| What is being asked |
With the line containing "events_sort (events_sort es)" as the start and the line containing "- intros k. by apply (py_sort_stable _ _ events_cmp_key)." as the end, transcribe that span of the entries below exactly, including both.

| Entries supplied |
(** [sort] puts ranges in the order of their starts and events in the
    order of their times: the lists hold the same members, those with equal
    keys in the order in which they were added, and sorting again changes
    nothing. *)
Theorem sort_correct (rs : TimelineDataRange) (es : TimelineEvent) :
  StronglySorted (λ a b, r_start a ≤ r_start b) (ranges (ranges_sort rs)) ∧
  ranges (ranges_sort rs) ≡ₚ ranges rs ∧
  (∀ k, filter (λ r, r_start r = k) (ranges (ranges_sort rs)) =
        filter (λ r, r_start r = k) (ranges rs)) ∧
  ranges_sort (ranges_sort rs) = ranges_sort rs ∧
  StronglySorted (λ a b, ev_at a ≤ ev_at b) (events (events_sort es)) ∧
  events (events_sort es) ≡ₚ events es ∧
  (∀ k, filter (λ e, ev_at e = k) (events (events_sort es)) =
        filter (λ e, ev_at e = k) (events es)) ∧
  events_sort (events_sort es) = events_sort es.
Proof.
  pose proof (py_sort_sorted _ _ ranges_cmp_key) as Hr.
  pose proof (py_sort_sorted _ _ events_cmp_key) as He.
  repeat split; simpl; auto using py_sort_perm.
  - intros k. by apply (py_sort_stable _ _ ranges_cmp_key).
  - unfold ranges_sort. simpl. by rewrite (py_sort_id _ _ ranges_cmp_key).
  - intros k. by apply (py_sort_stable _ _ events_cmp_key).
  - unfold events_sort. simpl. by rewrite (py_sort_id _ _ events_cmp_key).
Qed.

(** ** Members by name *)
Section find_or_create_spec.
Context {A : Type} (name_of : A → string) (new : string → A).
Context (name_new : ∀ s, name_of (new s) = s).

Lemma find_name_some name l i :
  find_name name_of name l = Some i → ∃ x, l !! i = Some x ∧ name_of x = name.
Proof.
  revert i. induction l as [|x l IH]; intros i; simpl; [done|].
  case_decide; [intros [= <-]; eauto|]. intros (j & Hj & ->)%fmap_Some. by apply IH.
Qed.
Lemma find_name_none name l : find_name name_of name l = None → name ∉ name_of <$> l.
Proof.
  induction l as [|x l IH]; simpl; [set_solver|].
  case_decide; [done|]. intros Hn%fmap_None. apply not_elem_of_cons. split; [done|by apply IH].
Qed.
Lemma find_name_nodup name l i x :
  NoDup (name_of <$> l) → l !! i = Some x → name_of x = name → find_name name_of name l = Some i.
Proof.
  revert i. induction l as [|y l IH]; intros i Hnd Hi Hx; simpl in *; [done|].
  apply NoDup_cons in Hnd as [Hy Hnd]. destruct i as [|i]; simpl in Hi; simplify_eq.
  { by rewrite decide_True. }
  rewrite decide_False; [by rewrite (IH i)|]. intros Heq. destruct Hy. rewrite Heq.
  apply list_elem_of_fmap. exists x. split; [done|by eapply list_elem_of_lookup_2].
Qed.

(** The member returned has the name; the members before keep their places;
    names stay unique; a second call changes nothing. *)
Lemma find_or_create_spec name l :
  let '(l', i) := find_or_create name_of new name l in
  (∃ x, l' !! i = Some x ∧ name_of x = name ∧ (name ∉ name_of <$> l → x = new name)) ∧
  (∀ j x, l !! j = Some x → l' !! j = Some x) ∧
  (NoDup (name_of <$> l) → NoDup (name_of <$> l')) ∧
  (NoDup (name_of <$> l) → find_or_create name_of new name l' = (l', i)).
Proof.
  unfold find_or_create. destruct (find_name name_of name l) as [i|] eqn:E.
  - destruct (find_name_some _ _ _ E) as (x & Hx & Hn). split; [|split; [done|split; [done|]]].
    + exists x. split; [done|]. split; [done|]. intros []. apply list_elem_of_fmap.
      exists x. split; [done|by eapply list_elem_of_lookup_2].
    + intros _. by rewrite E.
  - pose proof (find_name_none _ _ E) as Hn. split; [|split; [|split]].
    + exists (new name). split; [|by split]. rewrite lookup_app_r, Nat.sub_diag by done. done.
    + intros j x Hj. by apply lookup_app_l_Some.
    + intros Hnd. rewrite fmap_app. simpl. rewrite name_new. apply NoDup_app.
      split; [done|]. split; [|apply NoDup_singleton]. intros y Hy ->%list_elem_of_singleton. done.
    + intros Hnd. rewrite (find_name_nodup name (l ++ [new name]) (length l) (new name)); [done|..|done].
      * rewrite fmap_app. simpl. rewrite name_new. apply NoDup_app.
        split; [done|]. split; [|apply NoDup_singleton]. intros y Hy ->%list_elem_of_singleton. done.
      * by rewrite lookup_app_r, Nat.sub_diag by done.
Qed.

(** Filing [b] under a name: what the members hold grows by [b]. *)
Lemma file_under {B} (flat : A → list B) (f : A → A) (b : B) name l :
  flat (new name) = [] → (∀ x, name_of x = name → flat (f x) ≡ₚ b :: flat x) →
  let '(l', i) := find_or_create name_of new name l in
  mjoin (flat <$> alter f i l') ≡ₚ b :: mjoin (flat <$> l).
Proof.
  intros Hnew Hf. unfold find_or_create.
  assert (∀ l i x, l !! i = Some x → name_of x = name →
    mjoin (flat <$> alter f i l) ≡ₚ b :: mjoin (flat <$> l)) as Halt.
  { clear l. induction l as [|y l IH]; intros [|i] x Hi Hx; simpl in *; simplify_eq.
    - by rewrite Hf.
    - rewrite (IH i x) by done. by rewrite Permutation_middle. }
  destruct (find_name name_of name l) as [i|] eqn:E.
  - destruct (find_name_some _ _ _ E) as (x & Hx & Hn). by eapply Halt.
  - rewrite (Halt _ _ (new name)); [|by rewrite lookup_app_r, Nat.sub_diag by done|done].
    rewrite fmap_app, join_app. simpl. by rewrite Hnew, !app_nil_r.
Qed.

Lemma alter_names (f : A → A) (i : nat) (l : list A) :
  (∀ x, name_of (f x) = name_of x) → name_of <$> alter f i l = name_of <$> l.
Proof.
  intros Hf. revert i. induction l as [|x l IH]; intros [|i]; simpl; [done..| |].
  - by rewrite Hf.
  - f_equal. apply IH.
Qed.
End find_or_create_spec.

(** [Timelines.get] and the [get_*] methods of a timeline answer the
    member with the name that is asked for, create an empty one only if there
    is none, keep the other members in place and the names unique, and answer
    the same member when they are called again. *)
Theorem get_or_create_correct name (ts : Timelines) :
  NoDup (t_name <$> ts) →
  let '(ts', i) := timelines_get name ts in
  (∃ t, ts' !! i = Some t ∧ t_name t = name ∧ (name ∉ t_name <$> ts → t = new_timeline name)) ∧
  (∀ j t, ts !! j = Some t → ts' !! j = Some t) ∧
  NoDup (t_name <$> ts') ∧ timelines_get name ts' = (ts', i).
Proof.
  intros Hnd. unfold timelines_get.
  pose proof (find_or_create_spec t_name new_timeline (λ _, eq_refl) name ts) as H.
  destruct (find_or_create _ _ name ts) as [ts' i]. naive_solver.
Qed.

(** ** What a trace file says, entry by entry *)
Inductive entry :=
| ERange (timeline name value : string) (start end_ : Z)
| EEventStr (timeline name value : string) (at_ : Z)
| EEventInt (timeline name : string) (value at_ : Z)
| EColor (name : string) (r g b : Z).
#[export] Instance entry_eq_dec : EqDecision entry.
Proof. solve_decision. Defined.

Definition parse_entry (line : string) : option entry :=
  let l := chars line in
  match m1 l with Some (t, n, v, s, e) => Some (ERange t n v s e) | None =>
  match m2 l with Some (t, n, v, a) => Some (EEventStr t n v a) | None =>
  match m3 l with Some (t, n, v, a) => Some (EEventInt t n v a) | None =>
  match m4 l with Some (n, r, g, b) => Some (EColor n r g b) | None => None end end end end.

Definition file_entry (st : rstate) (e : entry) : rstate :=
  let '(colors, timelines) := st in
  match e with
  | ERange t n v s e =>
      let '(timelines, i) := timelines_get t timelines in
      (colors, alter (λ timeline,
         let '(timeline, j) := get_range n timeline in
         upd_range (add_range {| r_start := s; r_end := e; r_value := v |}) j timeline) i timelines)
  | EEventStr t n v a =>
      let '(timelines, i) := timelines_get t timelines in
      (colors, alter (λ timeline,
         let '(timeline, j) := get_event_str n timeline in
         upd_event_str (add_event (EventString a v)) j timeline) i timelines)
  | EEventInt t n v a =>
      let '(timelines, i) := timelines_get t timelines in
      (colors, alter (λ timeline,
         let '(timeline, j) := get_event_int n timeline in
         upd_event_int (add_event (EventInt a v)) j timeline) i timelines)
  | EColor n r g b => (colors_add n (rgb (r / 255) (g / 255) (b / 255)) colors, timelines)
  end.

#[local] Arguments read_line : simpl never.
#[local] Arguments parse_entry : simpl never.
#[local] Arguments file_entry : simpl never.
(* ===== verification/GridDraw.v ===== *)
(** * Rendering of the grid viewer (src/utils/grid.py, the four renderers)
    TopLegendRenderer, TimelinesRenderer, ScaleRenderer and GraphicRenderer:
    their layouts, as arithmetic on Python numbers, and their drawing, as the
    sequence of calls made on the cairo context.  An attribute that [__init__]
    does not set is an option, and reading it before it is set raises
    AttributeError.  The measure of a text is cairo's: a parameter. *)
From Stdlib Require Import Ascii SpecFloat.
From S2P Require Import Prelude PyStr PyNum GridData.
#[local] Open Scope Z_scope.

(** The six numbers that [text_extents] answers. *)
Record extents := {
  x_bearing : num; y_bearing : num; e_width : num; e_height : num;
  x_advance : num; y_advance : num;
}.

(** ** The calls on a cairo context *)
Inductive cairo_call :=
| C_save
| C_restore
| C_set_operator_source
| C_set_source_rgb (r g b : num)
| C_set_source_surface
| C_set_line_width (w : num)
| C_set_dash (dash : list num) (offset : num)
| C_rectangle (x y w h : num)
| C_move_to (x y : num)
| C_line_to (x y : num)
| C_rel_line_to (x y : num)
| C_close_path
| C_translate (x y : num)
| C_show_text (s : string)
| C_stroke
| C_stroke_preserve
| C_fill
| C_clip
| C_paint.
#[export] Instance cairo_call_eq_dec : EqDecision cairo_call.
Proof. solve_decision. Defined.

Abbreviation trace := (list cairo_call).
Abbreviation ctx_eff := (eff trace exn).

| Exercise solution |
  events_sort (events_sort es) = events_sort es.
Proof.
  pose proof (py_sort_sorted _ _ ranges_cmp_key) as Hr.
  pose proof (py_sort_sorted _ _ events_cmp_key) as He.
  repeat split; simpl; auto using py_sort_perm.
  - intros k. by apply (py_sort_stable _ _ ranges_cmp_key).
  - unfold ranges_sort. simpl. by rewrite (py_sort_id _ _ ranges_cmp_key).
  - intros k. by apply (py_sort_stable _ _ events_cmp_key).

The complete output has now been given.